Israel and Japan have similar systems. The AHA argues that the US population is too large and its healthcare system too overburdened for the same system to work effectively here.

That explanation isn’t enough for Drezner. “No matter how you look at the studies, they all have the same conclusion,” he says. “History and physical alone is the least cost-effective protocol we could employ and it’s the one that is currently the standard.”

Drezner believes the sheer divisiveness of the issue has, unfortunately, created a stalemate where the status quo remains and the problem persists. Change, without the support of the organization devoted solely to raising awareness for heart disease, will be hard to come by. “It has become a very polarized discussion within the medical community,” he said. “There’s a lot of bias that is presented in that discussion.”

Despite current protocol, some schools and organizations have put their own systems in place. Ninety percent of professional athletes today are tested for heart disease regularly. The NBA mandates that all players and potential players (college athletes who enter the NBA draft) receive an extensive electrocardiogram (the NCAA, however, has no such requirement). Many college athletic programs have also instituted similar systems of their own, and some private high schools have done the same. Indiana University, for instance, contracts with local cardiologists to offer echocardiograms to athletes for free.

fabrice muamba
Fabrice Muamba, 23 at the time, collapsed and went into cardiac arrest on the pitch during an FA Cup match.
Image: AP Photo/Matt Dunham

But better screening processes are only part of the solution. Schools must also become better at reacting to a student who has gone into cardiac arrest. Rehberg believes American high schools and colleges need to hire more athletic trainers, install more defibrillators, and teach people how to properly use those defibrillators. Less than 3% of Americans have CPR training, and defibrillators are used in just 4% of cardiac arrests that occur outside of hospitals.

Some recent high-profile incidents involving professional athletes might help lead to improvements. In 2012, Fabrice Muamba, a 23-year-old soccer player in England’s Premier League, had a heart attack on the field during a match. Muamba was clinically dead for over an hour but miraculously survived after he was rushed to a hospital, where doctors were able to get his heart beating again. Muamba’s soccer career, however, was over.

In 2014, NHL player Rich Peverley of the Dallas Stars collapsed on the bench during a game. Seconds after he hit the ground, he was carried into the tunnel and resuscitated by Dallas medical personnel. A professional athlete, Peverley was immediately surrounded by trained doctors who knew how to revive him. Younger athletes are not afforded that luxury.

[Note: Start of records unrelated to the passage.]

Definition copy_Obligation (o : Obligation) : copier Obligation := copy_record o (
  copy! key := copy_scalar (ob_key o) in
  copy! description := copy_scalar (ob_description o) in
  copy! dependency_ids := copy_texts MAX_OBLIGATION_DEPENDENCIES (ob_dependency_ids o) in
  copy! status := copy_scalar (ob_status o) in
  copy! block_reason := copy_optional copy_scalar (ob_block_reason o) in
  cp_lift (Obligation.make key description dependency_ids status block_reason)).

Definition copy_ObligationRegistry (r : ObligationRegistry) : copier ObligationRegistry := copy_record r (
  copy! obligations := copy_tuple copy_Obligation MAX_OBLIGATIONS (reg_obligations r) in
  copy! max_obligations := copy_scalar (reg_max_obligations r) in
  cp_lift (ObligationRegistry.make obligations max_obligations)).

Definition copy_CanonicalValue (v : CanonicalValue) : copier CanonicalValue := copy_record v (
  copy! text := copy_scalar (cv_text v) in
  cp_lift (CanonicalValue.make text)).

Definition copy_ObservationProvenance (p : ObservationProvenance) : copier ObservationProvenance := copy_record p (
  copy! source := copy_scalar (pv_source p) in
  copy! source_identity := copy_scalar (pv_source_identity p) in
  copy! dependency_identity := copy_scalar (pv_dependency_identity p) in
  copy! reused := copy_scalar (pv_reused p) in
  cp_lift (ObservationProvenance.make source source_identity dependency_identity reused)).

Definition copy_EpistemicRecord (r : EpistemicRecord) : copier EpistemicRecord := copy_record r (
  copy! key := copy_scalar (er_key r) in
  copy! epistemic_class := copy_scalar (er_class r) in
  copy! dependencies := copy_texts MAX_EPISTEMIC_DEPENDENCIES (er_dependencies r) in
  copy! provenance := copy_optional copy_ObservationProvenance (er_provenance r) in
  copy! payload := copy_optional copy_CanonicalValue (er_value r) in
  match payload with
  | None => cp_lift (EpistemicRecord.make key epistemic_class None dependencies provenance)
  | Some cv =>
      copy! value := cp_lift (CanonicalValue.to_value cv) in
      cp_lift (EpistemicRecord.make key epistemic_class (Some value) dependencies provenance)
  end).

Definition copy_EpistemicState (e : EpistemicState) : copier EpistemicState := copy_record e (
  copy! records := copy_tuple copy_EpistemicRecord MAX_EPISTEMIC_RECORDS (es_records e) in
  copy! max_records := copy_scalar (es_max_records e) in
  cp_lift (EpistemicState.make records max_records)).

Definition copy_Capability (c : Capability) : copier Capability := copy_record c (
  copy! name := copy_scalar (cap_name c) in
  copy! replay_safety := copy_scalar (cap_replay_safety c) in
  copy! description := copy_scalar (cap_description c) in
  copy! available := copy_scalar (cap_available c) in
  copy! contract_version := copy_scalar (cap_contract_version c) in
  copy! required_state_keys := copy_texts MAX_STATE_KEYS_PER_DECLARATION (cap_required_state_keys c) in
  copy! semantic_argument_keys := copy_texts MAX_CAPABILITY_ARGUMENTS (cap_semantic_argument_keys c) in
  copy! replay_evidence_id := copy_optional copy_scalar (cap_replay_evidence_id c) in
  cp_lift (Capability.make name replay_safety description available contract_version
             required_state_keys semantic_argument_keys replay_evidence_id)).

Definition copy_OrchestrationLimits (l : OrchestrationLimits) : copier OrchestrationLimits := copy_record l (
  copy! max_obligations := copy_scalar (ol_max_obligations l) in
  copy! max_epistemic_records := copy_scalar (ol_max_epistemic_records l) in
  copy! max_capabilities := copy_scalar (ol_max_capabilities l) in
  copy! max_batch_proposals := copy_scalar (ol_max_batch_proposals l) in
  copy! max_history := copy_scalar (ol_max_history l) in
  copy! max_occurrence_owners := copy_scalar (ol_max_occurrence_owners l) in
  copy! max_strategy_schemas := copy_scalar (ol_max_strategy_schemas l) in
  cp_lift (OrchestrationLimits.make {|
    ol_max_obligations := max_obligations; ol_max_epistemic_records := max_epistemic_records;
    ol_max_capabilities := max_capabilities; ol_max_batch_proposals := max_batch_proposals;
    ol_max_history := max_history; ol_max_occurrence_owners := max_occurrence_owners;
    ol_max_strategy_schemas := max_strategy_schemas |})).

Definition copy_OccurrenceOwnership (o : OccurrenceOwnership) : copier OccurrenceOwnership := copy_record o (
  copy! occurrence_key := copy_scalar (oo_occurrence_key o) in
  copy! action_id := copy_scalar (oo_action_id o) in
  copy! proposal_id := copy_scalar (oo_proposal_id o) in
  cp_lift (OccurrenceOwnership.make occurrence_key action_id proposal_id)).

Definition copy_StrategyParameterSpec (sp : StrategyParameterSpec) : copier StrategyParameterSpec := copy_record sp (
  copy! name := copy_scalar (sp_name sp) in
  copy! value_kind := copy_scalar (sp_value_kind sp) in
  copy! required := copy_scalar (sp_required sp) in
  copy! minimum := copy_optional copy_scalar (sp_minimum sp) in
  copy! maximum := copy_optional copy_scalar (sp_maximum sp) in
  copy! allowed_symbols := copy_texts MAX_STRATEGY_SYMBOL_LIST_ITEMS (sp_allowed_symbols sp) in
  cp_lift (StrategyParameterSpec.make name value_kind required minimum maximum allowed_symbols)).

Definition copy_StrategySchema (sc : StrategySchema) : copier StrategySchema := copy_record sc (
  copy! strategy_key := copy_scalar (sc_strategy_key sc) in
  copy! parameter_specs := copy_tuple copy_StrategyParameterSpec MAX_STRATEGY_PARAMETERS (sc_parameter_specs sc) in
  copy! contract_version := copy_scalar (sc_contract_version sc) in
  cp_lift (StrategySchema.make strategy_key parameter_specs contract_version)).

Definition copy_OrchestrationState (s : OrchestrationState) : copier OrchestrationState := copy_record s (
  copy! obligations := copy_ObligationRegistry (os_obligations s) in
  copy! epistemic_state := copy_EpistemicState (os_epistemic_state s) in
  copy! capabilities := copy_tuple copy_Capability MAX_CAPABILITIES (os_capabilities s) in
  copy! limits := copy_OrchestrationLimits (os_limits s) in
  copy! logical_tick := copy_scalar (os_logical_tick s) in
  copy! history := copy_texts MAX_HISTORY_EVENTS (os_history s) in
  copy! occurrence_owners := copy_tuple copy_OccurrenceOwnership MAX_OCCURRENCE_OWNERS (os_occurrence_owners s) in
  copy! strategy_schemas := copy_tuple copy_StrategySchema MAX_STRATEGY_SCHEMAS (os_strategy_schemas s) in
  cp_lift (OrchestrationState.make {|
    os_obligations := obligations; os_epistemic_state := epistemic_state; os_capabilities := capabilities;
    os_limits := limits; os_logical_tick := logical_tick; os_history := history;
    os_occurrence_owners := occurrence_owners; os_strategy_schemas := strategy_schemas |})).

(** [_validate_orchestration_authority] *)
Definition validate_orchestration_authority (state : OrchestrationState) : res unit :=
  let* copied := copy_OrchestrationState state MAX_ORCHESTRATION_AUTHORITY_NODES in Ok tt.

(** [_exact_text_tuple] of a tuple of exact strings. *)
Definition exact_text_tuple (value : list pystr) (limit : Z) : res unit :=
  raise_if (limit <? Z.of_nat (length value)) ValueError.

(** [_validate_strategy_authority] *)
Definition validate_strategy_authority (strategy : Strategy) : res unit :=
  let schema := sg_schema strategy in
  raise_if (MAX_STRATEGY_PARAMETERS <? Z.of_nat (length (sc_parameter_specs schema))) ValueError ;;*
  res_iter (λ spec, exact_text_tuple (sp_allowed_symbols spec) MAX_STRATEGY_SYMBOL_LIST_ITEMS)
    (sc_parameter_specs schema) ;;*
  res_iter (λ spec,
      let* expected := StrategyParameterSpec.make (sp_name spec) (sp_value_kind spec) (sp_required spec)
        (sp_minimum spec) (sp_maximum spec) (sp_allowed_symbols spec) in
      raise_if (negb (bool_decide (expected = spec))) ValueError) (sc_parameter_specs schema) ;;*
  let* expected_schema :=
    StrategySchema.make (sc_strategy_key schema) (sc_parameter_specs schema) (sc_contract_version schema) in
  raise_if (negb (bool_decide (expected_schema = schema))) ValueError ;;*
  CanonicalValue.make (cv_text (sg_parameters strategy)) ;;*
  require_symbol (sg_key strategy) ;;*
  raise_if (negb (bool_decide (sc_strategy_key schema = sg_key strategy))) ValueError ;;*
  let* parameters := Strategy.parameters strategy in
  let* normalized := StrategySchema.normalize_parameters schema parameters in
  raise_if (negb (py_equal normalized parameters)) ValueError.

(** ** Cycle evidence *)

Record CycleEvidence := {
  ce_runtime_session_id : pystr;
  ce_runtime_state_id : pystr;
  ce_period : Z;
  ce_transition_pattern : list pystr
}.

Module CycleEvidence.

Definition supported_period (p : Z) : bool := (p =? 1) || (p =? 2) || (p =? 3).

(** [__post_init__] on the supplied fields. *)
Definition make (e : CycleEvidence) : res CycleEvidence :=
  require_fingerprint (ce_runtime_session_id e) ;;*
  require_fingerprint (ce_runtime_state_id e) ;;*
  raise_if (negb (supported_period (ce_period e))) ValueError ;;*
  let* pattern := checked_strings require_fingerprint (ce_transition_pattern e) 3 false false in
  raise_if (negb (Z.of_nat (length pattern) =? ce_period e)) ValueError ;;*
  Ok {| ce_runtime_session_id := ce_runtime_session_id e; ce_runtime_state_id := ce_runtime_state_id e;
        ce_period := ce_period e; ce_transition_pattern := pattern |}.

(** [_validate_authority_fields] *)
Definition check_authority (e : CycleEvidence) : res unit :=
  require_fingerprint (ce_runtime_session_id e) ;;*
  require_fingerprint (ce_runtime_state_id e) ;;*
  raise_if (negb (supported_period (ce_period e))) ValueError ;;*
  exact_text_tuple (ce_transition_pattern e) 3 ;;*
  raise_if (negb (Z.of_nat (length (ce_transition_pattern e)) =? ce_period e)) ValueError ;;*
  res_iter require_fingerprint (ce_transition_pattern e).

(** [history[-2*period:-period] == history[-period:]], for a history of that length. *)
Definition repeats (history : list pystr) (period : Z) : bool :=
  (period * 2 <=? Z.of_nat (length history)) &&
  bool_decide (take (Z.to_nat period) (last_items (period * 2) history) = last_items period history).

Definition from_snapshot (snapshot : RuntimeSnapshot) : res (option CycleEvidence) :=
  match find (repeats (rs_history snapshot)) [1; 2; 3] with
  | None => Ok None
  | Some period =>
      let* e := make {| ce_runtime_session_id := rs_session_id snapshot;
                        ce_runtime_state_id := rs_state_id snapshot; ce_period := period;
                        ce_transition_pattern := last_items period (rs_history snapshot) |} in
      Ok (Some e)
  end.

Definition canonical_record (e : CycleEvidence) : res pyval :=
  check_authority e ;;*
  Ok (obj [("period", VInt (ce_period e));
           ("protocol_version", VStr CYCLE_EVIDENCE_PROTOCOL_VERSION);
           ("runtime_session_id", VStr (ce_runtime_session_id e));
           ("runtime_state_id", VStr (ce_runtime_state_id e));
           ("transition_pattern", strs_val (ce_transition_pattern e))]%string).

Definition cycle_evidence_id (e : CycleEvidence) : res pystr :=
  let* r := canonical_record e in domain_fingerprint CYCLE_EVIDENCE_ID_DOMAIN r.

Definition reproduces (e : CycleEvidence) (proposed_pattern : list pystr) : res bool :=
  if negb (nonempty proposed_pattern) then Ok false
  else if Z.of_nat (length proposed_pattern) <? ce_period e then Ok false
  else
    let* differs := res_exists (λ '(index, transition_id),
        let* item := list_item (ce_transition_pattern e) (Z.to_nat (Z.of_nat index mod ce_period e)) in
        Ok (negb (bool_decide (transition_id = item)))) (imap pair proposed_pattern) in
    Ok (negb differs).

End CycleEvidence.

(** ** Structured strategies *)

Record StrategyMaterialization := {
  sm_strategy : Strategy;
  sm_capability_frontier : list pystr;
  sm_target_obligation_ids : list pystr;
  sm_dependency_path : list pystr;
  sm_recovery_mode : pystr;
  sm_initial_transition_pattern : list pystr;
  sm_description : pystr
}.

Module StrategyMaterialization.

(** [__init__] on the supplied arguments. *)
Definition make (m : StrategyMaterialization) : res StrategyMaterialization :=
  let* frontier := checked_strings require_symbol (sm_capability_frontier m) MAX_STRATEGY_FRONTIER true true in
  let* targets := checked_strings require_fingerprint (sm_target_obligation_ids m) MAX_STRATEGY_TARGETS true true in
  raise_if (negb (nonempty targets)) ValueError ;;*
  let* dependencies := checked_strings require_fingerprint (sm_dependency_path m) MAX_DEPENDENCY_PATH false true in
  let* pattern :=
    checked_strings require_fingerprint (sm_initial_transition_pattern m) MAX_TRANSITION_PATTERN false false in
  require_symbol (sm_recovery_mode m) ;;*
  require_text (sm_description m) ;;*
  Ok {| sm_strategy := sm_strategy m; sm_capability_frontier := frontier;
        sm_target_obligation_ids := targets; sm_dependency_path := dependencies;
        sm_recovery_mode := sm_recovery_mode m; sm_initial_transition_pattern := pattern;
        sm_description := sm_description m |}.

(** [_validate_authority_fields] *)
Definition check_authority (m : StrategyMaterialization) : res unit :=
  validate_strategy_authority (sm_strategy m) ;;*
  exact_text_tuple (sm_capability_frontier m) MAX_STRATEGY_FRONTIER ;;*
  exact_text_tuple (sm_target_obligation_ids m) MAX_STRATEGY_TARGETS ;;*
  exact_text_tuple (sm_dependency_path m) MAX_DEPENDENCY_PATH ;;*
  exact_text_tuple (sm_initial_transition_pattern m) MAX_TRANSITION_PATTERN ;;*
  require_symbol (sm_recovery_mode m) ;;*
  require_text (sm_description m) ;;*
  raise_if (negb (nonempty (sm_target_obligation_ids m))) ValueError ;;*
  res_iter (λ items, raise_if (negb (bool_decide (sorted_set items = items))) ValueError)
    [sm_capability_frontier m; sm_target_obligation_ids m] ;;*
  raise_if (has_duplicates (sm_dependency_path m)) ValueError ;;*
  res_iter require_symbol (sm_capability_frontier m) ;;*
  res_iter (res_iter require_fingerprint)
    [sm_target_obligation_ids m; sm_dependency_path m; sm_initial_transition_pattern m].

(** The fields of [semantic_difference_record()]; the description is not one. *)
Definition difference_fields (m : StrategyMaterialization) : list (string * pyval) :=
  [("capability_frontier", strs_val (sm_capability_frontier m));
   ("dependency_path", strs_val (sm_dependency_path m));
   ("initial_transition_pattern", strs_val (sm_initial_transition_pattern m));
   ("recovery_mode", VStr (sm_recovery_mode m));
   ("target_obligation_ids", strs_val (sm_target_obligation_ids m))]%string.

Definition semantic_difference_record (m : StrategyMaterialization) : res (list (string * pyval)) :=
  check_authority m ;;* Ok (difference_fields m).

Definition identity_fields (m : StrategyMaterialization) : res (list (string * pyval)) :=
  let* fields := semantic_difference_record m in
  let* i := Strategy.strategy_id (sm_strategy m) in
  Ok (fields ++ [("strategy_id", VStr i)]%string).

Definition identity_record (m : StrategyMaterialization) : res pyval :=
  let* fields := identity_fields m in Ok (obj fields).

Definition strategy_material_id (m : StrategyMaterialization) : res pystr :=
  let* r := identity_record m in domain_fingerprint STRATEGY_MATERIAL_ID_DOMAIN r.

Definition canonical_record (m : StrategyMaterialization) : res pyval :=
  let* fields := identity_fields m in
  let* i := strategy_material_id m in
  Ok (obj (fields ++ [("strategy_material_id", VStr i)]%string)).

End StrategyMaterialization.

(** ** Strategy changes *)

Inductive StrategyChangeStatus := CHANGE_ADMITTED | CHANGE_REJECTED.

Inductive StrategyChangeReason :=
  | ADMITTED_MATERIAL_CHANGE | SAME_STRATEGY_IDENTITY | NOT_MATERIAL | INVALID_ACTIVE_SCHEMA
  | CHANGE_UNKNOWN_CAPABILITY | UNKNOWN_TARGET_OBLIGATION | CYCLE_EQUIVALENT.

#[export] Instance StrategyChangeStatus_eq_dec : EqDecision StrategyChangeStatus.
Proof. solve_decision. Defined.
#[export] Instance StrategyChangeReason_eq_dec : EqDecision StrategyChangeReason.
Proof. solve_decision. Defined.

Simply put, until something changes in the way most of the world tests for heart problems, young athletes will continue to die. And many of those deaths will be preventable. High costs should not be an excuse for failing to implement better testing, especially in low-income communities where parents can’t pay for exams on their own.

“I know for a fact these screenings work,” Rhonda Bachner said. “If just a single child can be saved, wouldn’t it all be worth it?”